┌─ Listed entries
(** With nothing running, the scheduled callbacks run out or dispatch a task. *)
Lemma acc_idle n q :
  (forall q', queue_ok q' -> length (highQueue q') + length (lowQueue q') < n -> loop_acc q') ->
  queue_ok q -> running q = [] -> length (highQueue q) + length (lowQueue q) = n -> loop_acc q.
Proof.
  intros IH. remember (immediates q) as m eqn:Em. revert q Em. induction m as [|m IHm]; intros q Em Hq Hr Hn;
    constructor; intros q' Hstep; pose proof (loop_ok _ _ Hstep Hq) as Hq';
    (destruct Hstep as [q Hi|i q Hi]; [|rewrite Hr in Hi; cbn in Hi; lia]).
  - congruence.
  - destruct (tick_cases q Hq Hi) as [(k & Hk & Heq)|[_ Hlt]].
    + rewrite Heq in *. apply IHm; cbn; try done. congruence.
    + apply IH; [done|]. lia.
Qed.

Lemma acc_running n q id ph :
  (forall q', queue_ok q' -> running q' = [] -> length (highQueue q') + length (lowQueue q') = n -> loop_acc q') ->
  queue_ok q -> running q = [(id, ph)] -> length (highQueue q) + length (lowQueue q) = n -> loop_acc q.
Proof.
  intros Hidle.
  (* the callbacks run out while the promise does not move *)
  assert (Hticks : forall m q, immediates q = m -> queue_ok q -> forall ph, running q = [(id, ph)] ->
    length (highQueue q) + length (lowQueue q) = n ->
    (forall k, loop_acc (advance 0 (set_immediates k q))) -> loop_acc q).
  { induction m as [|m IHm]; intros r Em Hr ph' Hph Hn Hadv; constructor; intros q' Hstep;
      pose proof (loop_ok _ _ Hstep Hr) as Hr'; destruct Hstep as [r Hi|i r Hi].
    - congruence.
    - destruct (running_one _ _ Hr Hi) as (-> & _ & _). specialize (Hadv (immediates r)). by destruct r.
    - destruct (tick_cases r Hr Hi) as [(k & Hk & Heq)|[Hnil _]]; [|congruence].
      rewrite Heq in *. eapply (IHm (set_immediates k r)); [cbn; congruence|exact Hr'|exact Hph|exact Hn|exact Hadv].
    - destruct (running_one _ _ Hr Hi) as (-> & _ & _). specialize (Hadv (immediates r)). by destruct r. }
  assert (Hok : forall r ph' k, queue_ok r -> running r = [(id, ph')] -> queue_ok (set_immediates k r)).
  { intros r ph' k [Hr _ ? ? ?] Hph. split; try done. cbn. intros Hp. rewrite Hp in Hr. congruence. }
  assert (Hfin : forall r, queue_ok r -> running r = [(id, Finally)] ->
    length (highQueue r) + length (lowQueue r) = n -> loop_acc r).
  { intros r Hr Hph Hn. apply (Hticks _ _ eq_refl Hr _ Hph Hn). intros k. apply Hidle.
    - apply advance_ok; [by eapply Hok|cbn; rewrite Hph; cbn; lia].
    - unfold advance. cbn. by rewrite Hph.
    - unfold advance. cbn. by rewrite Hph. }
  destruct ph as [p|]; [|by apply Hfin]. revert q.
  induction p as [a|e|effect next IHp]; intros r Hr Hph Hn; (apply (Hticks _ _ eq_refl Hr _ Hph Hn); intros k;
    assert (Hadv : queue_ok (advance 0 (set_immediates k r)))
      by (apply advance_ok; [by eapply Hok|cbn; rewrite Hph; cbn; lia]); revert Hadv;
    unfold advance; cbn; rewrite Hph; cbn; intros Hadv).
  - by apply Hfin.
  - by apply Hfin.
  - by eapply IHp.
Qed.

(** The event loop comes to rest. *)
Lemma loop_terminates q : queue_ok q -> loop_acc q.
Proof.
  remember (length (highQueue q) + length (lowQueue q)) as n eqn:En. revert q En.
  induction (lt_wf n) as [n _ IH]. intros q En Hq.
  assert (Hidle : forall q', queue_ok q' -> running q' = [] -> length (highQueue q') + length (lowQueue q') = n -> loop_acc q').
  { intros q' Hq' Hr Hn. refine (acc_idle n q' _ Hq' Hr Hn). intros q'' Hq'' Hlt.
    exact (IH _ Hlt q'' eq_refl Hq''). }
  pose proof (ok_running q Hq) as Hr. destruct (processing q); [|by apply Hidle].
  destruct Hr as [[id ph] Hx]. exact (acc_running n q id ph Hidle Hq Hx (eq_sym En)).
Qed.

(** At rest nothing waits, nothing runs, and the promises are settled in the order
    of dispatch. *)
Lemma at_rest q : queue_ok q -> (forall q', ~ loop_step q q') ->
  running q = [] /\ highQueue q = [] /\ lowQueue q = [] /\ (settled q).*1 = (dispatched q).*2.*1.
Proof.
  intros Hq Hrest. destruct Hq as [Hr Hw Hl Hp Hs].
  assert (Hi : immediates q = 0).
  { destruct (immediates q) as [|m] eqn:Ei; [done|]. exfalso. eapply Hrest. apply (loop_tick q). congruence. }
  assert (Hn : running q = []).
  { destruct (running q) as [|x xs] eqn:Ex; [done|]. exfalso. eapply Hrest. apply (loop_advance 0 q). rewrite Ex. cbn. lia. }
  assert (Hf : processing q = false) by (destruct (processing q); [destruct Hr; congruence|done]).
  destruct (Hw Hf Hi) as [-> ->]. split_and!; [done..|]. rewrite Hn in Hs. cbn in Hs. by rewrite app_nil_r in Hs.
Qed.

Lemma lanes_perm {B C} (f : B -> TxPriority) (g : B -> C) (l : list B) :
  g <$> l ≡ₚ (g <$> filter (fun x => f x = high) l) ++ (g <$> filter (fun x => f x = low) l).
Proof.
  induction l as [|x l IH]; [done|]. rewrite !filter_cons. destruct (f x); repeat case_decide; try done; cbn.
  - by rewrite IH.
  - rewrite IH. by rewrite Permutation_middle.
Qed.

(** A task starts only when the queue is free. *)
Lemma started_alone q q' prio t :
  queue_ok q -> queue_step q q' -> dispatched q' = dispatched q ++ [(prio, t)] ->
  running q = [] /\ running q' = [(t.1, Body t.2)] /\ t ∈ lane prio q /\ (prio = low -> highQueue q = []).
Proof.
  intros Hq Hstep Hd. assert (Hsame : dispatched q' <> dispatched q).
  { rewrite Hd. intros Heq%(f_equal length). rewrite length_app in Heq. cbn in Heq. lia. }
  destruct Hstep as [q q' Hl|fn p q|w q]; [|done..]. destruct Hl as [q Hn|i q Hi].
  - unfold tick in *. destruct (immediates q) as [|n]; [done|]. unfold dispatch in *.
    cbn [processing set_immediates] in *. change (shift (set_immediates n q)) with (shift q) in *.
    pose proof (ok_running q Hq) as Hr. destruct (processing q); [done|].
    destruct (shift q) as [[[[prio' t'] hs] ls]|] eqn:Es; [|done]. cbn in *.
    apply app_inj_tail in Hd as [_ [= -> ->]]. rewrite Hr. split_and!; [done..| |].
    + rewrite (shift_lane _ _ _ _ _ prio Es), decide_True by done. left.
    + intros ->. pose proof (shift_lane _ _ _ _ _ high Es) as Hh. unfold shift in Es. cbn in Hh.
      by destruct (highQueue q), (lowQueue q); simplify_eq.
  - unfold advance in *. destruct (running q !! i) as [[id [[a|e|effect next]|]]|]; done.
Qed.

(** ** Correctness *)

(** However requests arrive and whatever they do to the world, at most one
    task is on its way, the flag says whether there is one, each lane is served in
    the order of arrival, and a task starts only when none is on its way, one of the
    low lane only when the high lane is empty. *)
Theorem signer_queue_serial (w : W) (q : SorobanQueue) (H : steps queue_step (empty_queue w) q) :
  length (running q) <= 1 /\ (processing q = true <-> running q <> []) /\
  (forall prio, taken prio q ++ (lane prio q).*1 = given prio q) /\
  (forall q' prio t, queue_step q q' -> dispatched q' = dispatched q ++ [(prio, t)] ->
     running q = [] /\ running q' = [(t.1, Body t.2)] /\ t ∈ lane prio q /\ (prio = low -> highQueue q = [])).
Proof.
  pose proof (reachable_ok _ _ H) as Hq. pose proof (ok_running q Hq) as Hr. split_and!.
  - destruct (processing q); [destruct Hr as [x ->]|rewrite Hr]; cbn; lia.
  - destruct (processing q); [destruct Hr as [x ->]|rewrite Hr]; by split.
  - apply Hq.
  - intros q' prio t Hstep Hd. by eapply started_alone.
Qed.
└─
Problem
Would you output, unchanged, each line from the start of the records to the line that holds "(forall q', queue_ok q' -> length", both included and nothing else?

Answer to this task
(** With nothing running, the scheduled callbacks run out or dispatch a task. *)
Lemma acc_idle n q :
  (forall q', queue_ok q' -> length (highQueue q') + length (lowQueue q') < n -> loop_acc q') ->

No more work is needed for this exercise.